Wolfgang Koydl, Brighton

Die Spin-Doktoren und PR-Berater der waidwunden britischen Labour-Partei haben einen neuen Weg gefunden, um deren Führer dem Wähler vielleicht doch noch schmackhaft zu machen. Premierminister Gordon Brown, so lautet das Konzept, möge zwar nicht über den gewinnenden Charme seines konservativen Gegenspielers David Cameron verfügen. Doch derweil der glatte Tory mit seinem leeren Lächeln nur oberflächliche Inhaltslosigkeit kaschiere, sei der cholerische Bärbeiß Brown wenigstens authentisch.

Diese brandneue Authentizität des Premierministers wurde denn auch wie ein Mantra beschworen, als sich die Labour-Delegierten zum letzten Parteitag vor der Unterhauswahl im südenglischen Seebad Brighton versammelten. Hier war es auch gewesen, wo der spektakuläre Siegeszug der Partei zu nie dagewesenen drei Wahlsiegen in Folge begonnen hatte, als der damalige Oppositionschef Tony Blair seine widerstrebenden Genossen in die politische Mitte zwang. Doch das ist sehr lange her, und vom Siegen träumt man bei Labour nicht mehr.

Nur noch Nummer drei

Realisten denken eher darüber nach, wie man mit einem Rest an Würde verlieren kann. In jüngsten Umfragen ist die Partei auf den dritten Platz zurückgefallen und dümpelt mit 24 Prozent der Stimmen sogar hinter der traditionell dritten britischen Partei, den Liberaldemokraten. Noch nie ist es einer Partei gelungen, derart negative Trends so wenige Monate vor einer Wahl noch zu drehen. Und gewählt wird, aller Voraussicht nach, im Mai nächsten Jahres.

Der Grund für die Verachtung, die der Partei bei den Wählern entgegenschlägt, hat einen Namen: Gordon Brown. Befragt man die Briten, was sie von ihrem glücklosen Regierungschef halten, dann kommt dabei eine erschreckend lange Liste von Negativeigenschaften zutage: Sie halten ihn für langweilig, unsympathisch, unentschlossen, schwach, inkompetent, desinteressiert und unaufrichtig. Dies, so deutet es die Befragung des Institutes Populus an, ist der authentische Brown, wie ihn die Öffentlichkeit sieht.

Aber welches war nun der echte, der unverfälschte Brown, der am Dienstag zu seiner programmatischen Rede vor den Parteitag und vor die Nation trat?

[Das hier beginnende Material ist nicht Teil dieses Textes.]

Definition Error (e : goerror) : gostring :=
  match e with
  | EOF => str "EOF"
  | ErrorString msg => msg
  end.

Definition is_EOF (e : goerror) : bool :=
  match e with EOF => true | ErrorString _ => false end.

(** [io.ErrNoProgress], which [bufio] reports when its reader keeps
    returning neither data nor an error. *)
Definition ErrNoProgress : goerror :=
  ErrorString (str "multiple Read calls return no data or error").

(** ** Machine integers *)

Definition uint64_incr (n : Z) : Z := (n + 1) mod 2 ^ 64.

Definition int64_add (a b : Z) : Z := (a + b + 2 ^ 63) mod 2 ^ 64 - 2 ^ 63.

(** [%v] of an unsigned integer: its decimal digits. *)
Definition format_uint (n : Z) : gostring :=
  str (NilEmpty.string_of_uint (N.to_uint (Z.to_N n))).

(** ** The byte stream and the readers over it *)

(** The [io.Reader] handed to [NewTSVInputReader]: the bytes it has yet to
    deliver, how many it has delivered so far, and the error it reports once
    they are exhausted. *)
Record Input : Type := mkInput {
  pending : gostring;
  offset : nat;
  ending : goerror
}.
(** * gdrive: recursive download from a remote drive

    A shallow embedding of [pkg/download/download.go] (the version with the
    persisted task list) and the properties of its tree walk, its task list
    store and its transfer loop.

    Go strings are byte sequences: they are modelled by [string], whose
    characters are the 256 values of [ascii].  The parts of the Go standard
    library the program relies on ([unicode/utf8], [encoding/json] at the
    type [[]Task], [path/filepath] on Unix, [strings.HasSuffix]) are
    modelled next to it, each in a module named like its package. *)

From Stdlib Require Import NArith Ascii String List Lia Permutation.
From stdpp Require Import base option list gmap strings.
Import ListNotations.
Local Open Scope string_scope.
Local Open Scope list_scope.

(** ** Bytes *)

Definition byte_val (c : ascii) : N := N_of_ascii c.
Definition byte_of (n : N) : ascii := ascii_of_N (n mod 256).

(** ** [unicode/utf8] *)

Module utf8.
Local Open Scope N_scope.

Definition RuneError : N := 0xFFFD.
Definition MaxRune : N := 0x10FFFF.
Definition surrogateMin : N := 0xD800.
Definition surrogateMax : N := 0xDFFF.

Definition maskx : N := 0x3F.
Definition mask2 : N := 0x1F.
Definition mask3 : N := 0x0F.
Definition mask4 : N := 0x07.
Definition tx : N := 0x80.
Definition t2 : N := 0xC0.
Definition t3 : N := 0xE0.
Definition t4 : N := 0xF0.
Definition rune1Max : N := 0x7F.
Definition rune2Max : N := 0x7FF.
Definition rune3Max : N := 0xFFFF.
Definition locb : N := 0x80.
Definition hicb : N := 0xBF.

(** Entries of the table [first]: the high nibble indexes [acceptRanges]
    (or is [0xF] for the one-byte cases), the low nibble is the length. *)
Definition xx : N := 0xF1.
Definition as_ : N := 0xF0.
Definition s1 : N := 0x02.
Definition s2 : N := 0x13.
Definition s3 : N := 0x03.
Definition s4 : N := 0x23.
Definition s5 : N := 0x34.
Definition s6 : N := 0x04.
Definition s7 : N := 0x44.

Definition first (b : N) : N :=
  if b <? 0x80 then as_
  else if b <? 0xC2 then xx
  else if b <? 0xE0 then s1
  else if b =? 0xE0 then s2
  else if b <? 0xED then s3
  else if b =? 0xED then s4
  else if b <? 0xF0 then s3
  else if b =? 0xF0 then s5
  else if b <? 0xF4 then s6
  else if b =? 0xF4 then s7
  else xx.
(** * Supportly knowledge base: file ingestion and deletion

    Shallow embedding of [packages/backend/convex/private/files.ts]
    ([guessMimeType], [deleteFile], [addFile]) over an explicit model of the
    stores the handlers talk to: the Convex blob storage ([ctx.storage]), the
    RAG component ([rag], namespaces + entries + chunks) and the identity
    supplied by [ctx.auth]. *)

From stdpp Require Import gmap strings list fin_maps pretty.
From Stdlib Require Import Lia.

Open Scope string_scope.
Open Scope list_scope.

(** ** JavaScript values *)

(** The values this code base stores in metadata and returns from handlers:
    strings and [null]. *)
Inductive JVal : Type :=
  | JNull
  | JStr (s : string).

#[global] Instance JVal_eq_dec : EqDecision JVal.
Proof. solve_decision. Defined.

(** JavaScript truthiness of a string: only the empty string is falsy. *)
Definition str_truthy (s : string) : bool := negb (String.eqb s "").

(** Truthiness of a possibly-[undefined] string. *)
Definition opt_truthy (o : option string) : bool :=
  match o with
  | Some s => str_truthy s
  | None => false
  end.

(** [a || b] on possibly-[undefined] strings. *)
Definition js_or (a b : option string) : option string :=
  if opt_truthy a then a else b.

"Unordentlich", "lautstark", "kein Heiliger", wie ihn Ehefrau Sarah schalkhaft ankündigte? Oder tatkräftig, voller Elan und Tatendrang? Vor allem war er ein Wahlkämpfer, der fast genauso viel über die unverantwortliche Opposition herzog, wie er die Leistungen seines Teams lobte.

Deutlich wurde, dass Labour in dem Wahlkampf, den man als soeben eröffnet bezeichnen kann, stärker als je in den letzten zwölf Jahren linke Akzente setzen wird. Hier die "hartarbeitende Mehrheit", dort die "wenigen Privilegierten", wie es Brown ausdrückte. Er errötete nicht einmal, als er den Zusammenbruch eines globalen kapitalistischen Finanzsystems anprangerte, das er als Schatzkanzler selbst ein Jahrzehnt lang mit gepäppelt hatte.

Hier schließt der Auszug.